[What is expected] Look for "false" in each line of the entries, and return the matching lines.

[Working data]
(* ===== verification/ChangeSet.v ===== *)
(** * Accepted change sets and their publication (memory_core/changeset_publication.py)

    A change set names its parent, its commands and its objects by content; the adapter
    resolves and checks every one of them before it prepares a publication bound to the
    change set.  The resolver is a parameter; the in-memory store is an instance of it. *)
From stdpp Require Import relations.
From S2P Require Import Prelude Digest Json Contracts Canonical Hashing Text Models Claims ControlPlane Signing Git Assembler Generation Publish.
Open Scope string_scope.

(** ** Values the adapter compares *)

Fixpoint dict_get (k : string) (kvs : list (pykey * pyval)) : option pyval :=
  match kvs with
  | [] => None
  | (KStr k', v) :: kvs => if String.eqb k k' then Some v else dict_get k kvs
  | (KOther, _) :: kvs => dict_get k kvs
  end.

(** [==] on None, booleans, strings, lists and dicts: dicts up to the order of their
    entries.  The values compared hold no numbers, floats or
    objects of other types: the encoder of the descriptor refused them. *)
Fixpoint py_eqb (a b : pyval) : bool :=
  match a, b with
  | PNone, PNone => true
  | PBool x, PBool y => Bool.eqb x y
  | PStr s, PStr t => String.eqb s t
  | PList l, PList l' | PTuple l, PTuple l' =>
      (fix go (l l' : list pyval) : bool :=
         match l, l' with
         | [], [] => true
         | x :: l, y :: l' => py_eqb x y && go l l'
         | _, _ => false
         end) l l'
  | PDict kvs, PDict kvs' =>
      (length kvs =? length kvs')%nat &&
      (fix go (kvs : list (pykey * pyval)) : bool :=
         match kvs with
         | [] => true
         | (KStr k, v) :: kvs =>
             match dict_get k kvs' with Some v' => py_eqb v v' | None => false end && go kvs
         | (KOther, _) :: _ => false
         end) kvs
  | _, _ => false
  end.

(** ** Errors *)

(** The subclasses of ChangeSetPublicationError, with their error codes. *)
Inductive change_error : Type := RootMismatch | Incomplete | StaleParent | BindingMismatch.

Definition change_error_code (e : change_error) : string :=
  match e with
  | RootMismatch => "changeset_root_mismatch"
  | Incomplete => "changeset_incomplete"
  | StaleParent => "stale_generation"
  | BindingMismatch => "changeset_binding_mismatch"
  end.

[Result for this task]
         | _, _ => false
             match dict_get k kvs' with Some v' => py_eqb v v' | None => false end && go kvs
         | (KOther, _) :: _ => false
  | _, _ => false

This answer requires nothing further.